I calculate the derivative of mx with respect to t, which yields a very complicated expression:

deriv = D[mx, t]

enter image description here

I want to identify the parts of it matching the definitions for mx and my. That may involve regrouping terms, distributing products, etc. And then, I want to replace those parts with "mx" and "my" to get an expression simpler to the eye. Note that FullSimplify does not achieve what I need.

Can anyone please help me?


Some thoughts. First, you may eliminate terms with sin and cos from mx and my:

scsols=Solve[({mx, my} /. {Sin[ANG[t]] -> s, Cos[ANG[t]] -> c}) == {Mx, 
My}, {c, s}] // FullSimplify//First

I introduced new Mx and My, they are labels for mx and my respectively. Next you make the same substitution of sin and cos into deriv and then substitute scsols into the result:

deriv /. {Sin[ANG[t]] -> s, Cos[ANG[t]] -> c}/.scsols//FullSimplify

This gives some expression including Mx (=mx) and My (=my) and other derivatives of MZ and ANG:

enter image description here

Maybe this is somehow "simpler to the eye.

| improve this answer | |

You could do it semi-manually:

MYoverMOD = (-Sin[ang] mzX + Cos[ang] mzY);
MXoverMOD = (Sin[ang] mzY + Cos[ang] mzX);
modSquared = (1 - mz^2)/(mzX^2 + mzY^2);
deriv = D[mx, t];
deriv /. {modSquared -> MOD^2, MXoverMOD -> MX/MOD};
Simplify[%, Assumptions -> MOD > 0];
% /. MYoverMOD -> MY/MOD

enter image description here

Here MOD $\equiv$ your mod, MX $\equiv$ your mx, and MY $\equiv$ your my.

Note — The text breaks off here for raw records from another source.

(* ===== verification/ProjectLock.v ===== *)
(** * The per-project lock of the operation registry

    [OperationRegistry.project_lock] of [src/apme_gateway/operation_registry.py], an
    asynchronous context manager that creates a lock on demand, counts its users and
    reclaims the entry when the last one leaves.

    Tasks interleave only where the code awaits, in [lock.acquire()]: a task enters
    ([enter], which may suspend it), is resumed as the first waiter of a free lock
    ([wake]), is cancelled while it waits ([abandon]), or runs the [finally] block after
    its body ([leave]).  An [asyncio.Lock] is a flag and a queue of waiters; locks are
    objects, so they live in a heap ([pl_heap]) under their identity, and a task keeps the
    identity that it found in the dictionary. *)

From stdpp Require Import base list gmap strings relations.
From S2P Require Import Prelude.

#[local] Open Scope nat_scope.

Record lock := MkLock { lk_locked : bool; lk_waiters : list nat }.

(** Where a task is: suspended in [acquire], or inside the [with] body. *)
Inductive tstate :=
| Waiting (project : string) (l : nat)
| Holding (project : string) (l : nat).

#[export] Instance tstate_eq_dec : EqDecision tstate.
Proof. solve_decision. Defined.

Definition ts_project (s : tstate) : string := match s with Waiting p _ | Holding p _ => p end.
Definition ts_lock (s : tstate) : nat := match s with Waiting _ l | Holding _ l => l end.

Record locks := MkLocks {
  pl_locks : gmap string nat;        (* _project_locks *)
  pl_users : gmap string nat;        (* _project_lock_users *)
  pl_heap : gmap nat lock;
  pl_tasks : gmap nat tstate;
  pl_next : nat;
}.

Definition no_locks : locks := MkLocks ∅ ∅ ∅ ∅ 0.

(** ** [asyncio.Lock] *)

(** [acquire] up to its first suspension; the lock is taken at once only when it is free
    and nobody waits for it. *)
Definition try_acquire (t : nat) (k : lock) : lock * bool :=
  if negb (lk_locked k) && match lk_waiters k with [] => true | _ => false end
  then (MkLock true [], true) else (MkLock (lk_locked k) (lk_waiters k ++ [t]), false).

Definition lock_release (k : lock) : lock := MkLock false (lk_waiters k).

(** ** [project_lock] *)

(** Look the lock up, or create it; the identity and the updated dictionary and heap. *)
Definition find_lock (p : string) (st : locks) : nat * locks :=
  match pl_locks st !! p with
  | Some l => (l, st)
  | None =>
    let l := pl_next st in
    (l, MkLocks (<[p := l]> (pl_locks st)) (pl_users st) (<[l := MkLock false []]> (pl_heap st))
          (pl_tasks st) (S l))
  end.

(** From the start of the context manager to the body, or to the suspension. *)
Definition enter (t : nat) (p : string) (st : locks) : locks :=
  let '(l, st1) := find_lock p st in
  let '(k, got) := try_acquire t (default (MkLock false []) (pl_heap st1 !! l)) in
  MkLocks (pl_locks st1) (<[p := S (default 0 (pl_users st1 !! p))]> (pl_users st1))
    (<[l := k]> (pl_heap st1))
    (<[t := if got : bool then Holding p l else Waiting p l]> (pl_tasks st1)) (pl_next st1).

(** The first waiter of a free lock resumes and takes it. *)
Definition wake (t : nat) (st : locks) : option locks :=
  match pl_tasks st !! t with
  | Some (Waiting p l) =>
    match pl_heap st !! l with
    | Some (MkLock false (u :: ws)) =>
      if decide (u = t) then
        Some (MkLocks (pl_locks st) (pl_users st) (<[l := MkLock true ws]> (pl_heap st))
                (<[t := Holding p l]> (pl_tasks st)) (pl_next st))
      else None
    | _ => None
    end
  | _ => None
  end.

(** The bookkeeping of the [finally] block. *)
Definition reclaim (p : string) (l : nat) (st : locks) : locks :=
  let users := default 0 (pl_users st !! p) in
  if decide (users <= 1) then
    MkLocks
      (if decide (pl_locks st !! p = Some l) then
         match pl_heap st !! l with
         | Some k => if lk_locked k then pl_locks st else delete p (pl_locks st)
         | None => pl_locks st
         end
       else pl_locks st)
      (delete p (pl_users st)) (pl_heap st) (pl_tasks st) (pl_next st)
  else MkLocks (pl_locks st) (<[p := users - 1]> (pl_users st)) (pl_heap st) (pl_tasks st) (pl_next st).

(** The body is over: release, then the bookkeeping. *)
Definition leave (t : nat) (st : locks) : option locks :=
  match pl_tasks st !! t with
  | Some (Holding p l) =>
    Some (reclaim p l
      (MkLocks (pl_locks st) (pl_users st) (alter lock_release l (pl_heap st))
         (delete t (pl_tasks st)) (pl_next st)))
  | _ => None
  end.

(** The task is cancelled in [acquire]: it leaves the queue of waiters, and [acquired] is
    false in the [finally] block. *)
Definition abandon (t : nat) (st : locks) : option locks :=
  match pl_tasks st !! t with
  | Some (Waiting p l) =>
    Some (reclaim p l
      (MkLocks (pl_locks st) (pl_users st)
         (alter (λ k, MkLock (lk_locked k) (filter (λ u, u ≠ t) (lk_waiters k))) l (pl_heap st))
         (delete t (pl_tasks st)) (pl_next st)))
  | _ => None
  end.

Inductive lock_step (st : locks) : locks → Prop :=
| step_enter t p : pl_tasks st !! t = None → lock_step st (enter t p st)
| step_wake t st' : wake t st = Some st' → lock_step st st'
| step_leave t st' : leave t st = Some st' → lock_step st st'
| step_abandon t st' : abandon t st = Some st' → lock_step st st'.

(** ** The invariant *)

(** The tasks at project [p]. *)
Definition count (p : string) (ts : gmap nat tstate) : nat :=
  size (filter (λ kv, ts_project kv.2 = p) ts).

Definition one_if (p q : string) : nat := if decide (p = q) then 1 else 0.

Lemma count_insert p t s ts :
  ts !! t = None → count p (<[t := s]> ts) = one_if (ts_project s) p + count p ts.
Proof.
  intros Ht. unfold count, one_if. destruct (decide (ts_project s = p)) as [Hp|Hp].
  - rewrite map_filter_insert_True by done. rewrite map_size_insert_None; [done|].
    apply map_lookup_filter_None. by left.
  - rewrite map_filter_insert_False by done. by rewrite delete_id.
Qed.

Lemma count_delete p t s ts :
  ts !! t = Some s → count p ts = one_if (ts_project s) p + count p (delete t ts).
Proof.
  intros Ht. rewrite <- (count_insert p t s (delete t ts)) by apply lookup_delete_eq.
  by rewrite insert_delete_id.
Qed.

Lemma count_update p t s s' ts :
  ts !! t = Some s → ts_project s' = ts_project s → count p (<[t := s']> ts) = count p ts.
Proof.
  intros Ht Hs. rewrite (count_delete p t s ts Ht), <- Hs.
  rewrite <- (count_insert p t s' (delete t ts)) by apply lookup_delete_eq.
  by rewrite insert_delete_eq.
Qed.

Lemma count_pos t s ts : ts !! t = Some s → 0 < count (ts_project s) ts.
Proof. intros Ht. rewrite (count_delete _ t s) by done. unfold one_if. rewrite decide_True by done. lia. Qed.

Record lock_ok (ts : gmap nat tstate) (p : string) (l : nat) (k : lock) : Prop := {
  lo_nodup : NoDup (lk_waiters k);
  lo_waiters t : t ∈ lk_waiters k ↔ ts !! t = Some (Waiting p l);
  lo_holder : if lk_locked k then ∃ h, ∀ t, ts !! t = Some (Holding p l) ↔ t = h
              else ∀ t, ts !! t ≠ Some (Holding p l);
}.

Record locks_wf (st : locks) : Prop := {
  lw_users p : default 0 (pl_users st !! p) = count p (pl_tasks st);
  lw_no_zero p : pl_users st !! p ≠ Some 0;
  lw_used p : is_Some (pl_locks st !! p) ↔ 0 < count p (pl_tasks st);
  lw_task t s : pl_tasks st !! t = Some s → pl_locks st !! ts_project s = Some (ts_lock s);
  lw_inj p p' l : pl_locks st !! p = Some l → pl_locks st !! p' = Some l → p = p';
  lw_heap p l : pl_locks st !! p = Some l →
    l < pl_next st ∧ ∃ k, pl_heap st !! l = Some k ∧ lock_ok (pl_tasks st) p l k;
}.

Section Preservation.
Implicit Types (ts : gmap nat tstate) (k : lock) (p : string) (l t : nat) (s : tstate).

Lemma lock_ok_ext ts ts' p l k :
  (∀ t s, ts_project s = p → ts !! t = Some s ↔ ts' !! t = Some s) →
  lock_ok ts p l k → lock_ok ts' p l k.
Proof.
  intros He [Hn Hw Hh]. split; [done| |].
  - intros t. by rewrite Hw, He.
  - destruct (lk_locked k).
    + destruct Hh as [h Hh]. exists h. intros t. by rewrite <- He, Hh.
    + intros t. by rewrite <- He.
Qed.

Lemma lock_ok_insert_other ts t s p l k :
  ts_project s ≠ p → (∀ s0, ts !! t = Some s0 → ts_project s0 ≠ p) →
  lock_ok ts p l k → lock_ok (<[t := s]> ts) p l k.
Proof.
  intros Hs Ht. apply lock_ok_ext. intros t' s' Hp. rewrite lookup_insert_Some.
  destruct (decide (t = t')) as [->|]; naive_solver.
Qed.

Lemma lock_ok_delete_other ts t p l k :
  (∀ s0, ts !! t = Some s0 → ts_project s0 ≠ p) →
  lock_ok ts p l k → lock_ok (delete t ts) p l k.
Proof.
  intros Ht. apply lock_ok_ext. intros t' s' Hp. rewrite lookup_delete_Some.
  destruct (decide (t = t')) as [->|]; naive_solver.
Qed.

(** The invariant while the entry of project [p] may not have a user yet. *)
Record locks_wf_but (p0 : string) (l0 : nat) (k0 : lock) (st : locks) : Prop := {
  lb_users p : default 0 (pl_users st !! p) = count p (pl_tasks st);
  lb_no_zero p : pl_users st !! p ≠ Some 0;
  lb_used p : p ≠ p0 → is_Some (pl_locks st !! p) ↔ 0 < count p (pl_tasks st);
  lb_task t s : pl_tasks st !! t = Some s → pl_locks st !! ts_project s = Some (ts_lock s);
  lb_here : pl_locks st !! p0 = Some l0;
  lb_next : l0 < pl_next st;
  lb_lock : pl_heap st !! l0 = Some k0 ∧ lock_ok (pl_tasks st) p0 l0 k0;
  lb_others p l : p ≠ p0 → pl_locks st !! p = Some l →
    l ≠ l0 ∧ l < pl_next st ∧ ∃ k, pl_heap st !! l = Some k ∧ lock_ok (pl_tasks st) p l k;
  lb_inj p p' l : pl_locks st !! p = Some l → pl_locks st !! p' = Some l → p = p';
}.

Lemma find_lock_wf st p :
  locks_wf st →
  ∃ k, locks_wf_but p (find_lock p st).1 k (find_lock p st).2 ∧
       pl_tasks (find_lock p st).2 = pl_tasks st ∧ pl_users (find_lock p st).2 = pl_users st.
Proof.
  intros [Hu Hz Hused Ht Hinj Hh]. unfold find_lock. destruct (pl_locks st !! p) as [l|] eqn:Hl; simpl.
  - destruct (Hh _ _ Hl) as (Hn & k & Hk & Hok). exists k. split_and!; [|done..]. split; try done.
    + intros p' l' Hp Hl'. split; [|by apply Hh]. intros ->. naive_solver.
  - exists (MkLock false []).
    assert (Hno : ∀ t s, pl_tasks st !! t = Some s → ts_project s ≠ p).
    { intros t s Hs <-. rewrite (Ht _ _ Hs) in Hl. done. }
    split_and!; [|done..]. split; simpl; try done.
    + intros p' Hp. rewrite lookup_insert_ne by done. apply Hused.
    + intros t s Hs. rewrite lookup_insert_ne by (symmetry; eauto). by eapply Ht.
    + by rewrite lookup_insert_eq.
    + lia.
    + rewrite lookup_insert_eq. split; [done|]. split; simpl; [constructor| |].
      * intros t. split; [by intros ?%not_elem_of_nil|]. intros Hs. by destruct (Hno _ _ Hs).
      * intros t Hs. by destruct (Hno _ _ Hs).
    + intros p' l' Hp. rewrite lookup_insert_ne by done. intros Hl'.
      destruct (Hh _ _ Hl') as (Hlt & k & Hk & Hok). split_and!; [lia|lia|].
      exists k. rewrite lookup_insert_ne by lia. done.
    + assert (Hlt : ∀ q l', pl_locks st !! q = Some l' → l' ≠ pl_next st).
      { intros q l' Hq. destruct (Hh _ _ Hq). lia. }
      intros p1 p2 l' [[<- <-]|[Hp1 H1]]%lookup_insert_Some [[<- Hl2]|[Hp2 H2]]%lookup_insert_Some;
        naive_solver.
Qed.

(** Appending a waiter. *)
Lemma lock_ok_wait ts t p l k :
  ts !! t = None → lock_ok ts p l k →
  lock_ok (<[t := Waiting p l]> ts) p l (MkLock (lk_locked k) (lk_waiters k ++ [t])).
Proof.
  intros Ht [Hn Hw Hh]. assert (t ∉ lk_waiters k) as Hnw by (rewrite Hw; congruence). split; simpl.
  - apply NoDup_app. split_and!; [done|set_solver|apply NoDup_singleton].
  - intros u. rewrite elem_of_app, list_elem_of_singleton, Hw, lookup_insert_Some.
    destruct (decide (u = t)); naive_solver.
  - assert (Hsame : ∀ u, <[t:=Waiting p l]> ts !! u = Some (Holding p l) ↔ ts !! u = Some (Holding p l)).
    { intros u. rewrite lookup_insert_Some. destruct (decide (t = u)) as [->|]; naive_solver. }
    destruct (lk_locked k).
    + destruct Hh as [h Hh]. exists h. intros u. by rewrite Hsame.
    + intros u. by rewrite Hsame.
Qed.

If the subexpression appears several times, it can be a time-saver to use the simple substitution syntax.

For some reason I wasn't able to replace MOD directly (the square root symbol interferes), so I had to replace the expression under the square root with MOD^2, which gave Sqrt[MOD^2]. I then converted that to MOD using Simplify. I also had to do it in two steps to get the expression in a form that allowed MY to be substituted.

| improve this answer | |

You might want to look at Experimental`OptimizeExpression. So if you run ...

 Experimental`OptimizeExpression[D[mx, t], "OptimizationSymbol" -> z]

You get what essentially involves a program that finds subexpressions that occur frequently in your program and recursively builds a formula out of them. It will not solve all of the issues you raise, but I suspect it will help.